Per quanto riguarda i prossimi Dalai Lama, il 15°, 16°, 17° e così via, saranno individuati se i tibetani ma anche le popolazioni himalayane buddhiste vorranno che questa tradizione dei Dalai Lama continui. Il Ganden Podrang così rimarrà, ma cambierà la sua definizione, il che nel lungo periodo sarà di gran beneficio per i tibetani. Dalla nostra costituzione sarà tolta la dizione che il Ganden Podrang è il Governo del Tibet, specificando invece che il Ganden Podrang è l’istituzione del Dalai Lama.
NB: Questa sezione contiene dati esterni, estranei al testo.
Lemma drop_while_end_Forall (P : char -> bool) (Q : char -> Prop) s :
  Forall Q s -> Forall Q (drop_while_end P s).
Proof. intros. by apply Forall_reverse, drop_while_Forall, Forall_reverse. Qed.

Lemma trim_Forall (Q : char -> Prop) s : Forall Q s -> Forall Q (trim s).
Proof. intros. by apply drop_while_end_Forall, drop_while_Forall. Qed.

Lemma drop_while_head P s c : head (drop_while P s) = Some c -> P c = false.
Proof.
  induction s as [|x s IH]; [done|]. cbn. destruct (P x) eqn:E; [done|].
  by intros [= <-].
Qed.
(** Quotes around a text without quotes are taken off. *)
Lemma trim_matches_quoted c s : c ∉ s -> trim_matches c (c :: s ++ [c]) = s.
Proof.
  intros Hs. unfold trim_matches. cbn [drop_while]. rewrite Z.eqb_refl.
  assert (Hd : forall w, c ∉ w -> drop_while (Z.eqb c) w = w).
  { intros w Hw. apply drop_while_id. intros x Hx. apply Z.eqb_neq. intros <-.
    apply Hw, list_elem_of_lookup. exists 0%nat. by destruct w. }
  assert (Hr : drop_while_end (Z.eqb c) s = s).
  { unfold drop_while_end. rewrite Hd, reverse_involutive; [done|]. by rewrite elem_of_reverse. }
  unfold trim_end_matches. destruct s as [|x s]; [cbn; by rewrite Z.eqb_refl|].
  apply not_elem_of_cons in Hs as Hx. destruct Hx as [Hx _].
  cbn [app drop_while]. rewrite (proj2 (Z.eqb_neq c x)) by done.
  change (x :: s ++ [c]) with ((x :: s) ++ [c]). by rewrite drop_while_end_snoc, Z.eqb_refl.
Qed.
End Trimming.

(** ** Splitting and numbers *)

Section Splitting.
Implicit Types (s a b : str) (c : char).

Lemma split_no_sep c a : c ∉ a -> split c a = [a].
Proof.
  induction a as [|x a IH]; [done|]. intros [Hx Ha]%not_elem_of_cons. cbn.
  rewrite (proj2 (Z.eqb_neq x c)), IH by done. done.
Qed.

Lemma split_app c a b : c ∉ a -> split c (a ++ c :: b) = a :: split c b.
Proof.
  induction a as [|x a IH]; cbn; [by rewrite Z.eqb_refl|].
  intros [Hx Ha]%not_elem_of_cons.
  by rewrite (proj2 (Z.eqb_neq x c)), IH by done.
Qed.

Lemma split_not_nil c s : split c s <> [].
Proof. destruct s as [|x s]; cbn; [done|]. case_match; [done|]. by destruct (split c s). Qed.

Lemma join_cons_cons sep s t l : join sep (s :: t :: l) = s ++ sep ++ join sep (t :: l).
Proof. done. Qed.

Lemma join_split c s : join [c] (split c s) = s.
Proof.
  induction s as [|x s IH]; [done|]. cbn [split].
  destruct (split c s) as [|h t] eqn:E; [by destruct (split_not_nil c s)|].
  destruct (Z.eqb_spec x c) as [->|Hn].
  - rewrite join_cons_cons, IH. done.
  - cbn [push_head]. destruct t as [|h' t]; cbn in IH |- *; by rewrite IH.
Qed.

Lemma split_Forall c (Q : char -> Prop) s : Forall Q s -> Forall (Forall Q) (split c s).
Proof.
  intros H. induction H as [|x s Hx Hs IH]; cbn; [by repeat constructor|].
  case_match; [by constructor|]. destruct (split c s); [by repeat constructor|].
  inv IH. by repeat constructor.
Qed.

Lemma split_once_app c a b : c ∉ a -> split_once c (a ++ c :: b) = Some (a, b).
Proof.
  unfold split_once. induction a as [|x a IH]; cbn; [by rewrite Z.eqb_refl|].
  intros [Hx Ha]%not_elem_of_cons.
  by rewrite (proj2 (Z.eqb_neq c x)), IH by done.
Qed.

Lemma split_once_by_app (P : char -> bool) a c b :
  Forall (fun x => P x = false) a -> P c = true -> split_once_by P (a ++ c :: b) = Some (a, b).
Proof. intros Ha Hc. induction Ha as [|x a Hx Ha IH]; cbn; [by rewrite Hc|]. by rewrite Hx, IH. Qed.

Lemma split_once_by_None (P : char -> bool) a :
  Forall (fun x => P x = false) a -> split_once_by P a = None.
Proof. intros Ha. induction Ha as [|x a Hx Ha IH]; cbn; [done|]. by rewrite Hx, IH. Qed.

Lemma splitn2_ws_app a b :
  Forall (fun x => is_whitespace x = false) a -> splitn2_ws (a ++ 32 :: b) = (a, Some b).
Proof. intros. unfold splitn2_ws. by rewrite split_once_by_app. Qed.

Lemma splitn2_ws_single a :
  Forall (fun x => is_whitespace x = false) a -> splitn2_ws a = (a, None).
Proof. intros. unfold splitn2_ws. by rewrite split_once_by_None. Qed.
Un giornalista indiano a Nuova Delhi s’è rivolto all’attuale Kalon Tripa Samdhong Rinpoche come il capo del Governo tibetano in esilio, ma ho chiarito al giornalista che noi non usiamo questi termini di Primo Ministro o di Governo tibetano in esilio, ma chiamiamo la nostra amministrazione come la Central Tibet Administration. Poiché noi esuli tibetani abbiamo bisogno di darci una forma organizzativa, non l’abbiamo chiamata Governo tibetano in esilio ma Amministrazione Centrale Tibetana. Perciò ho chiesto di chiamare la nostra organizzazione in esilio come la Central Tibet Administration e non Ganden Podrang. Perciò avremo dei leader eletti, inoltre sarebbe molto proficuo se questo sistema democratico fosse esteso direttamente anche in Tibet e nella stessa Cina.